(** What a rule allows besides the destination. *)
Definition traffic_allowed (rule : SecurityGroupRule) (pk : Packet) : Prop :=
  sg_Protocol rule = TCPProtocol /\ pk_Protocol pk = PacketTCP /\ port_allowed rule (pk_Port pk) \/
  sg_Protocol rule = UDPProtocol /\ pk_Protocol pk = PacketUDP /\ port_allowed rule (pk_Port pk) \/
  sg_Protocol rule = ICMPProtocol /\ pk_Protocol pk = PacketICMP /\ icmp_allowed rule pk \/
  sg_Protocol rule = ICMPv6Protocol /\ pk_Protocol pk = PacketICMPv6 /\ icmp_allowed rule pk \/
  sg_Protocol rule = AllProtocol.

(** What a security group rule allows. *)
Definition rule_allows (rule : SecurityGroupRule) (pk : Packet) : Prop :=
  Exists (fun d => dest_covers d (pk_Dest pk)) (destinations rule) /\ traffic_allowed rule pk.

(** What a rule of garden lets through, as its documentation says: no networks,
    ports or ICMP control mean all of them; ports are ignored for ICMP, and the
    ICMP control for everything else. *)
Definition protocol_matches (p : Protocol) (q : PacketProtocol) : Prop :=
  match p, q with
  | ProtocolAll, _ | ProtocolTCP, PacketTCP | ProtocolUDP, PacketUDP
  | ProtocolICMP, PacketICMP | ProtocolICMPv6, PacketICMPv6 => True
  | _, _ => False
  end.
Definition is_icmp (p : Protocol) : Prop := p = ProtocolICMP \/ p = ProtocolICMPv6.

Definition range_covers (r : IPRange) (x : Z) : Prop := (value (ir_Start r) <= x <= value (ir_End r))%Z.

Definition net_allows (r : NetOutRule) (pk : Packet) : Prop :=
  protocol_matches (no_Protocol r) (pk_Protocol pk) /\
  (no_Networks r = [] \/ Exists (fun n => range_covers n (pk_Dest pk)) (no_Networks r)) /\
  (is_icmp (no_Protocol r) \/ no_Ports r = [] \/ Exists (fun p => p.1 <= pk_Port pk <= p.2)%Z (no_Ports r)) /\
  (~ is_icmp (no_Protocol r) \/
   forall t code, no_ICMPs r = Some (t, code) -> pk_Type pk = t /\ (forall c, code = Some c -> pk_Code pk = c)).

(** ** Destinations *)

Lemma last_byte n b :
  (0 <= n < 8)%Z -> byte b ->
  Z.lor (255 - (255 - Z.shiftr 255 n)) (Z.land b (255 - Z.shiftr 255 n)) =
    (Z.land b (255 - Z.shiftr 255 n) + (2 ^ (8 - n) - 1))%Z.
Proof.
  intros Hn Hb. apply Z.eqb_eq.
  apply (byte_cases (fun n b => Z.lor (255 - (255 - Z.shiftr 255 n)) (Z.land b (255 - Z.shiftr 255 n)) =?
    Z.land b (255 - Z.shiftr 255 n) + (2 ^ (8 - n) - 1))%Z); [|done..].
  vm_compute. reflexivity.
Qed.

Definition cidr (ip : IP) (n : Z) : IPNet :=
  mkIPNet (IP_Mask ip (CIDRMask n (length ip))) (CIDRMask n (length ip)).

Lemma lastIP_length ip n : length (lastIP (cidr ip n)) = length ip.
Proof. unfold lastIP. simpl. rewrite length_zip_with, IP_Mask_length, CIDRMask_length. lia. Qed.

(** The last address of a network: the bits below the prefix are set. *)
Lemma lastIP_value l n :
  Forall byte l -> (0 <= n <= 8 * Z.of_nat (length l))%Z ->
  be (lastIP (cidr l n)) = (be (net_IP (cidr l n)) + (2 ^ (8 * Z.of_nat (length l) - n) - 1))%Z.
Proof.
  intros Hf. revert n. induction Hf as [|b l Hb Hf IH]; intros n Hn.
  { simpl. replace n with 0%Z by (simpl in Hn; lia). done. }
  unfold lastIP, cidr, IP_Mask in *. cbn [length net_IP net_Mask CIDRMask] in *. rewrite Nat2Z.inj_succ in *.
  destruct (Z.leb_spec 8 n); cbn [zip_with be]; rewrite !length_zip_with, !CIDRMask_length, !Nat.min_id.
  - rewrite IH by lia. replace (8 * Z.of_nat (length l) - (n - 8))%Z with (8 * Z.succ (Z.of_nat (length l)) - n)%Z by lia.
    change (255 - 255)%Z with 0%Z. rewrite Z.lor_0_l. lia.
  - rewrite last_byte by (lia || done). rewrite IH by lia. rewrite Z.sub_0_r, <- pow256.
    replace (8 * Z.succ (Z.of_nat (length l)) - n)%Z with (8 * Z.of_nat (length l) + (8 - n))%Z by lia.
    rewrite Z.pow_add_r, <- pow256 by lia. ring.
Qed.

Lemma value_tail ip : well_formed ip -> exists h, forall ip', length ip' = length ip ->
  value ip' = (h * 2 ^ (8 * Z.of_nat (length ip)) + be ip')%Z.
Proof.
  intros [[E|E] _]; unfold value, As16; rewrite E; [exists (be v4InV6Prefix)|exists 0%Z]; intros ip' El; rewrite El; cbv [Nat.eqb].
  - by rewrite be_app, El.
  - done.
Qed.

Lemma net_covers ip n x :
  well_formed ip -> (0 <= n <= 8 * Z.of_nat (length ip))%Z ->
  let k := (8 * Z.of_nat (length ip) - n)%Z in
  range_covers (IPRangeFromIPNet (cidr ip n)) x <-> (x / 2 ^ k = value ip / 2 ^ k)%Z.
Proof.
  intros Hw Hn k. unfold range_covers. cbn [IPRangeFromIPNet ir_Start ir_End].
  destruct (value_tail ip Hw) as [h Hh]. destruct Hw as [_ Hf].
  rewrite (Hh (lastIP _)), (Hh ip), (Hh (net_IP _)) by (apply IP_Mask_length || apply lastIP_length || done).
  rewrite lastIP_value by done. cbn [cidr net_IP]. rewrite mask_value by done. fold k.
  assert (0 < 2 ^ k)%Z by (apply Z.pow_pos_nonneg; lia).
  assert (2 ^ (8 * Z.of_nat (length ip)) = 2 ^ n * 2 ^ k)%Z as -> by (rewrite <- Z.pow_add_r by lia; f_equal; lia).
  rewrite Z.mul_assoc, Z.div_add_l by lia. set (q := (h * 2 ^ n + be ip / 2 ^ k)%Z).
  replace (h * 2 ^ n * 2 ^ k + be ip / 2 ^ k * 2 ^ k)%Z with (q * 2 ^ k)%Z by (unfold q; ring).
  replace (h * 2 ^ n * 2 ^ k + (be ip / 2 ^ k * 2 ^ k + (2 ^ k - 1)))%Z with (q * 2 ^ k + (2 ^ k - 1))%Z by (unfold q; ring).
  split.
  - intros Hx. symmetry. apply Z.div_unique_pos with (x - q * 2 ^ k)%Z; lia.
  - intros <-. pose proof (Z.div_mod x (2 ^ k) ltac:(lia)). pose proof (Z.mod_pos_bound x (2 ^ k) ltac:(lia)). lia.
Qed.

Lemma parse_digits_nonneg s acc z : parse_digits acc s = Some z -> (0 <= acc)%Z -> (0 <= z)%Z.
Proof.
  revert acc. induction s as [|c s IH]; intros acc; simpl; [congruence|].
  intros (d & Hd%digit_value_range & H)%bind_Some Ha. eapply IH; [exact H|lia].
Qed.

Lemma parse_prefix_ok s ip n :
  parse_prefix s = Some (ip, n) -> well_formed ip /\ (0 <= n <= 8 * Z.of_nat (length ip))%Z.
Proof.
  unfold parse_prefix. intros ([a m] & _ & H)%bind_Some. apply bind_Some in H as (ip' & Hip & H).
  apply bind_Some in H as (n' & Hn & H). destruct (Z.leb_spec n' (8 * Z.of_nat (length ip'))); [|done].
  injection H as <- <-. apply ParseAddr_ok in Hip. unfold parse_unsigned in Hn. case_bool_decide; [done|].
  apply parse_digits_nonneg in Hn; [|done]. auto.
Qed.

Lemma toIPRange_covers d :
  destination_errors d = [] -> exists r, toIPRange d = Ok r /\ forall x, range_covers r x <-> dest_covers d x.
Proof.
  unfold destination_errors, toIPRange, dest_covers. destruct (index_any d) as [[[a c] b]|]; [case_bool_decide|].
  - unfold ParseCIDR. destruct (parse_prefix d) as [[ip n]|] eqn:E; [|done]. intros _. eexists. split; [done|]. intros x.
    apply parse_prefix_ok in E as [Hw Hn]. rewrite (net_covers ip n x Hw Hn). split; [by eauto|]. by intros (? & ? & [= <- <-] & ?).
  - destruct (ParseIP a), (ParseIP b); try done. intros _. eexists. split; [done|]. intros x. split; [by eauto 6|].
    by intros (? & ? & [= <-] & [= <-] & ?).
  - destruct (ParseIP d); [|done]. intros _. eexists. split; [done|]. intros x. unfold range_covers. simpl. split.
    + intros ?. eexists. split; [done|]. lia.
    + intros (? & [= <-] & ->). lia.
Qed.

(** ** Rules *)

Lemma rules_for_ok mk dests :
  Forall (fun d => destination_errors d = []) dests ->
  exists ranges, rules_for mk dests = Ok (mk <$> ranges) /\
    Forall2 (fun d r => forall x, range_covers r x <-> dest_covers d x) dests ranges.
Proof.
  induction 1 as [|d dests Hd _ (ranges & Hr & Hf)]; [by exists []|].
  destruct (toIPRange_covers d Hd) as (r & Ht & Hx). exists (r :: ranges). cbn [rules_for]. rewrite Ht, Hr.
  split; [done|by constructor].
Qed.

Lemma Exists_Forall2 {A B} (R : A -> B -> Prop) (P : A -> Prop) (Q : B -> Prop) l k :
  Forall2 R l k -> (forall a b, R a b -> P a <-> Q b) -> Exists P l <-> Exists Q k.
Proof.
  intros H HPQ. induction H as [|a b l k Hab _ IH]; [by rewrite !Exists_nil|].
  by rewrite !Exists_cons, (HPQ a b Hab), IH.
Qed.

Lemma Validate_valid rule :
  SecurityGroupRule_Validate rule = None ->
  protocol_errors rule = [] /\ Forall (fun d => destination_errors d = []) (destinations rule).
Proof.
  unfold SecurityGroupRule_Validate, validateDestinations. destruct (protocol_errors rule); [|by repeat case_match].
  case_bool_decide; [done|]. destruct (destinations rule ≫= destination_errors) eqn:E; [|done]. intros _. split; [done|].
  apply Forall_forall. intros d Hd. apply elem_of_nil_inv. intros e He. apply (not_elem_of_nil e). rewrite <- E.
  apply list_elem_of_bind. eauto.
Qed.

(** The ports fit garden's 16 bits, ICMP types and codes its 8 bits. *)
Definition ports_fit (rule : SecurityGroupRule) : Prop :=
  (forall st en, sg_PortRange rule = Some (st, en) -> (st < 2 ^ 16 /\ en < 2 ^ 16)%Z) /\
  (forall ports, sg_Ports rule = Some ports -> Forall (fun p => p < 2 ^ 16)%Z ports).
Definition numbers_fit (rule : SecurityGroupRule) : Prop :=
  ports_fit rule /\ forall t c, sg_IcmpInfo rule = Some (t, c) -> (0 <= t < 2 ^ 8 /\ 0 <= c < 2 ^ 8)%Z.

Lemma field_errors_nil b f : field_errors b f = [] -> b = false.
Proof. by destruct b. Qed.

Lemma valid_ports rule port :
  validatePorts rule = [] -> ports_fit rule ->
  (rule_ports rule = [] \/ Exists (fun p => p.1 <= port <= p.2)%Z (rule_ports rule)) <-> port_allowed rule port.
Proof.
  assert (forall p, (1 <= p < 2 ^ 16)%Z -> u16 p = p) as Hu.
  { intros p Hp. unfold u16, wrap_unsigned. apply Z.mod_small. lia. }
  unfold validatePorts, rule_ports, port_allowed. intros Hv [Hr Hp].
  destruct (sg_PortRange rule) as [[st en]|], (sg_Ports rule) as [ports|]; try done.
  - specialize (Hr _ _ eq_refl). apply app_nil in Hv as [H1%field_errors_nil Hv]. apply app_nil in Hv as [H2%field_errors_nil _].
    rewrite !Hu by lia. rewrite Exists_cons, Exists_nil. simpl. naive_solver.
  - specialize (Hp _ eq_refl). apply app_nil in Hv as [Hn%field_errors_nil Hv]. case_bool_decide as Hne; [done|]. simpl.
    assert ((fun p => (u16 p, u16 p)) <$> ports = (fun p => (p, p)) <$> ports) as ->.
    { apply list_fmap_ext. intros i p Hi%list_elem_of_lookup_2. rewrite Forall_forall in Hp. specialize (Hp p Hi).
      rewrite Hu; [done|]. split; [|done]. destruct (Z.ltb_spec p 1) as [Hlt|]; [|lia]. exfalso.
      apply (not_elem_of_nil (ErrInvalidField "ports")). rewrite <- Hv. apply list_elem_of_bind. exists p.
      split; [|done]. rewrite (proj2 (Z.ltb_lt p 1) Hlt). apply list_elem_of_here. }
    rewrite Exists_exists. setoid_rewrite list_elem_of_fmap. split.
    + intros [Hnil%fmap_nil_inv|(q & (p & -> & Hin) & Hq)]; [done|]. right. exists ports. split; [done|]. simpl in Hq.
      by replace port with p by lia.
    + intros [(? & ? & ? & ?)|(ports' & [= <-] & Hin)]; [done|]. right. exists (port, port). split; [eauto|]. simpl. lia.
Qed.

Definition net_traffic (p : Protocol) (ports : list (Z * Z)) (icmp : option (Z * option Z)) (pk : Packet) : Prop :=
  protocol_matches p (pk_Protocol pk) /\
  (is_icmp p \/ ports = [] \/ Exists (fun p => p.1 <= pk_Port pk <= p.2)%Z ports) /\
  (~ is_icmp p \/ forall t code, icmp = Some (t, code) -> pk_Type pk = t /\ (forall c, code = Some c -> pk_Code pk = c)).

Lemma allowed_by_protocol rule pk :
  traffic_allowed rule pk <->
  (if bool_decide (sg_Protocol rule = TCPProtocol) then pk_Protocol pk = PacketTCP /\ port_allowed rule (pk_Port pk)
   else if bool_decide (sg_Protocol rule = UDPProtocol) then pk_Protocol pk = PacketUDP /\ port_allowed rule (pk_Port pk)
   else if bool_decide (sg_Protocol rule = ICMPProtocol) then pk_Protocol pk = PacketICMP /\ icmp_allowed rule pk
   else if bool_decide (sg_Protocol rule = ICMPv6Protocol) then pk_Protocol pk = PacketICMPv6 /\ icmp_allowed rule pk
   else sg_Protocol rule = AllProtocol).
Proof.
  unfold traffic_allowed. repeat case_bool_decide;
    try match goal with E : sg_Protocol rule = _ |- _ => rewrite E end;
    unfold TCPProtocol, UDPProtocol, ICMPProtocol, ICMPv6Protocol, AllProtocol in *; intuition congruence.
Qed.

Lemma ports_traffic rule p q pk :
  p = ProtocolTCP /\ q = PacketTCP \/ p = ProtocolUDP /\ q = PacketUDP -> validatePorts rule = [] -> ports_fit rule ->
  net_traffic p (rule_ports rule) None pk <-> pk_Protocol pk = q /\ port_allowed rule (pk_Port pk).
Proof.
  intros Hpq Hv Hf. rewrite <- (valid_ports rule (pk_Port pk) Hv Hf). unfold net_traffic, is_icmp.
  destruct Hpq as [[-> ->]|[-> ->]]; destruct (pk_Protocol pk); simpl; naive_solver.
Qed.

(REQUIRED WORK): When the line with "unfold SecurityGroupRule_Validate, validateDestinations." is reached in the data above, begin copying, and stop after the line with "Lemma field_errors_nil b"; copy each line exactly, both ends included.

(OUTPUT OF THE TASK):
  unfold SecurityGroupRule_Validate, validateDestinations. destruct (protocol_errors rule); [|by repeat case_match].
  case_bool_decide; [done|]. destruct (destinations rule ≫= destination_errors) eqn:E; [|done]. intros _. split; [done|].
  apply Forall_forall. intros d Hd. apply elem_of_nil_inv. intros e He. apply (not_elem_of_nil e). rewrite <- E.
  apply list_elem_of_bind. eauto.
Qed.

(** The ports fit garden's 16 bits, ICMP types and codes its 8 bits. *)
Definition ports_fit (rule : SecurityGroupRule) : Prop :=
  (forall st en, sg_PortRange rule = Some (st, en) -> (st < 2 ^ 16 /\ en < 2 ^ 16)%Z) /\
  (forall ports, sg_Ports rule = Some ports -> Forall (fun p => p < 2 ^ 16)%Z ports).
Definition numbers_fit (rule : SecurityGroupRule) : Prop :=
  ports_fit rule /\ forall t c, sg_IcmpInfo rule = Some (t, c) -> (0 <= t < 2 ^ 8 /\ 0 <= c < 2 ^ 8)%Z.

Lemma field_errors_nil b f : field_errors b f = [] -> b = false.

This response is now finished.